### TASK OBJECTIVE
Here you must reproduce each line of the data exactly.

### EXERCISE INPUT
(** The handler from the matching sections on. *)
Definition deliver (U : Completions.Imports) (V : Imports) (params : Params)
    (prompt projectId iDontKnowMessage : string)
    (insightsType : option InsightsType)
    (stream excludeFromInsights redact : bool)
    (fileSections : list FileSectionMatchResult) (promptEmbedding : Embedding)
  : M Response :=
  let modelInfo := stringToLLMInfo U (model params) in
  let byoOpenAIKey := getProjectConfigData V projectId in
  emit (Track projectId "generate completions") ;;;
  let (contextText, references) := assemble V 0 "" [] fileSections in
  let referencePaths := map file_path references in
  let fullPrompt :=
    fullPromptFor V params contextText (sanitize V prompt) iDontKnowMessage in
  let payload :=
    getPayload fullPrompt modelInfo
      (numOr (temperature params) (1 # 10))
      (numOr (topP params) 1)
      (numOr (frequencyPenalty params) 0)
      (numOr (presencePenalty params) 0)
      (numOr (maxTokens params) 500)
      stream in
  let url := getCompletionsUrl V modelInfo in
  let authorization :=
    "Bearer " +++
    (if truthy byoOpenAIKey
     then match byoOpenAIKey with Some k => k | None => "" end
     else match OPENAI_API_KEY V with Some k => k | None => "" end) in
  res <- await (Completion url authorization payload)
           (fetchCompletions V url authorization payload) ;;
  if negb stream then
    if negb (p_ok res) then
      promptId <- _storePrompt U projectId prompt None
                    (Some promptEmbedding) (Some api_error) references
                    insightsType excludeFromInsights redact ;;
      ret (mkResponse 400 (Some (mkHeaderData references promptId))
             (Text ("Unable to retrieve completions response: "
                    +++ p_text res)))
    else
      match p_json res with
      | None => throw (Failure "SyntaxError")
      | Some (tokenCount, text) =>
          await (TokenCount projectId modelInfo tokenCount "completions")
            (recordProjectTokenCount U projectId modelInfo tokenCount
               "completions") ;;;
          promptId <- _storePrompt U projectId prompt (Some text)
                        (Some promptEmbedding)
                        (if isIDontKnowResponse text iDontKnowMessage
                         then Some idk else None)
                        references insightsType excludeFromInsights
                        redact ;;
          ret (mkResponse 200 (Some (mkHeaderData references promptId))
                 (Json text references promptId fullPrompt
                    (sectionsDelta V)))
      end
  else
    promptId <- _storePrompt U projectId prompt (Some "")
                  (Some promptEmbedding) None references insightsType
                  excludeFromInsights redact ;;
    let (evs, readableStream) :=
      streamResponse U V projectId modelInfo byoOpenAIKey fullPrompt
        iDontKnowMessage referencePaths promptId (p_events res) in
    (evs, Ok (mkResponse 200 (Some (mkHeaderData references promptId))
                readableStream)).
(** * Qt-Color-Widgets: the swatch grid and the colour-model conversions

    A shallow embedding of [src/swatch.cpp] and [src/color_utils.cpp].

    Numbers.  A C++ [int] is a [Z]; [/] and [%] on [int] are [Z.quot] and
    [Z.rem] (truncation towards zero) and are undefined for a zero divisor.
    Signed overflow is outside the model.  A [float], [double] or [qreal] is
    an exact rational [Q]: rounding of the floating-point formats is not
    modelled, and a computation whose floating value would be infinite or
    not-a-number has no value here.

    Undefined results.  A computation returns [option]: [None] stands for
    C++ undefined behaviour (integer division by zero, conversion of a
    non-finite floating value to [int]) or for a non-finite floating value. *)

From Stdlib Require Import ZArith QArith Qround Qabs Qminmax List Bool Lia Lqa.
Import ListNotations.

Open Scope Z_scope.

(** ** Numeric helpers *)

(** Floating-point division; [None] when the quotient is infinite or NaN. *)
Definition fdiv (a b : Q) : option Q :=
  if Qeq_bool b 0 then None else Some (a / b)%Q.

(** Conversion of a floating value to [int]: truncation towards zero. *)
Definition to_int (q : Q) : Z :=
  if Qle_bool 0 q then Qfloor q else Qceiling q.

(** [qRound] of Qt 5: [int(d + 0.5)] for [d >= 0] and the same rounding,
    shifted, below zero; both are the floor of [d + 1/2]. *)
Definition qRound (d : Q) : Z := Qfloor (d + (1 # 2))%Q.

(** [qBound(min, val, max)] is [qMax(min, qMin(max, val))]. *)
Definition qBoundZ (lo v hi : Z) : Z := Z.max lo (Z.min hi v).
Definition qBoundQ (lo v hi : Q) : Q := Qmax lo (Qmin hi v).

### WORKED SOLUTION
(** The handler from the matching sections on. *)
Definition deliver (U : Completions.Imports) (V : Imports) (params : Params)
    (prompt projectId iDontKnowMessage : string)
    (insightsType : option InsightsType)
    (stream excludeFromInsights redact : bool)
    (fileSections : list FileSectionMatchResult) (promptEmbedding : Embedding)
  : M Response :=
  let modelInfo := stringToLLMInfo U (model params) in
  let byoOpenAIKey := getProjectConfigData V projectId in
  emit (Track projectId "generate completions") ;;;
  let (contextText, references) := assemble V 0 "" [] fileSections in
  let referencePaths := map file_path references in
  let fullPrompt :=
    fullPromptFor V params contextText (sanitize V prompt) iDontKnowMessage in
  let payload :=
    getPayload fullPrompt modelInfo
      (numOr (temperature params) (1 # 10))
      (numOr (topP params) 1)
      (numOr (frequencyPenalty params) 0)
      (numOr (presencePenalty params) 0)
      (numOr (maxTokens params) 500)
      stream in
  let url := getCompletionsUrl V modelInfo in
  let authorization :=
    "Bearer " +++
    (if truthy byoOpenAIKey
     then match byoOpenAIKey with Some k => k | None => "" end
     else match OPENAI_API_KEY V with Some k => k | None => "" end) in
  res <- await (Completion url authorization payload)
           (fetchCompletions V url authorization payload) ;;
  if negb stream then
    if negb (p_ok res) then
      promptId <- _storePrompt U projectId prompt None
                    (Some promptEmbedding) (Some api_error) references
                    insightsType excludeFromInsights redact ;;
      ret (mkResponse 400 (Some (mkHeaderData references promptId))
             (Text ("Unable to retrieve completions response: "
                    +++ p_text res)))
    else
      match p_json res with
      | None => throw (Failure "SyntaxError")
      | Some (tokenCount, text) =>
          await (TokenCount projectId modelInfo tokenCount "completions")
            (recordProjectTokenCount U projectId modelInfo tokenCount
               "completions") ;;;
          promptId <- _storePrompt U projectId prompt (Some text)
                        (Some promptEmbedding)
                        (if isIDontKnowResponse text iDontKnowMessage
                         then Some idk else None)
                        references insightsType excludeFromInsights
                        redact ;;
          ret (mkResponse 200 (Some (mkHeaderData references promptId))
                 (Json text references promptId fullPrompt
                    (sectionsDelta V)))
      end
  else
    promptId <- _storePrompt U projectId prompt (Some "")
                  (Some promptEmbedding) None references insightsType
                  excludeFromInsights redact ;;
    let (evs, readableStream) :=
      streamResponse U V projectId modelInfo byoOpenAIKey fullPrompt
        iDontKnowMessage referencePaths promptId (p_events res) in
    (evs, Ok (mkResponse 200 (Some (mkHeaderData references promptId))
                readableStream)).
(** * Qt-Color-Widgets: the swatch grid and the colour-model conversions

    A shallow embedding of [src/swatch.cpp] and [src/color_utils.cpp].

    Numbers.  A C++ [int] is a [Z]; [/] and [%] on [int] are [Z.quot] and
    [Z.rem] (truncation towards zero) and are undefined for a zero divisor.
    Signed overflow is outside the model.  A [float], [double] or [qreal] is
    an exact rational [Q]: rounding of the floating-point formats is not
    modelled, and a computation whose floating value would be infinite or
    not-a-number has no value here.

    Undefined results.  A computation returns [option]: [None] stands for
    C++ undefined behaviour (integer division by zero, conversion of a
    non-finite floating value to [int]) or for a non-finite floating value. *)

From Stdlib Require Import ZArith QArith Qround Qabs Qminmax List Bool Lia Lqa.
Import ListNotations.

Open Scope Z_scope.

(** ** Numeric helpers *)

(** Floating-point division; [None] when the quotient is infinite or NaN. *)
Definition fdiv (a b : Q) : option Q :=
  if Qeq_bool b 0 then None else Some (a / b)%Q.

(** Conversion of a floating value to [int]: truncation towards zero. *)
Definition to_int (q : Q) : Z :=
  if Qle_bool 0 q then Qfloor q else Qceiling q.

(** [qRound] of Qt 5: [int(d + 0.5)] for [d >= 0] and the same rounding,
    shifted, below zero; both are the floor of [d + 1/2]. *)
Definition qRound (d : Q) : Z := Qfloor (d + (1 # 2))%Q.

(** [qBound(min, val, max)] is [qMax(min, qMin(max, val))]. *)
Definition qBoundZ (lo v hi : Z) : Z := Z.max lo (Z.min hi v).
Definition qBoundQ (lo v hi : Q) : Q := Qmax lo (Qmin hi v).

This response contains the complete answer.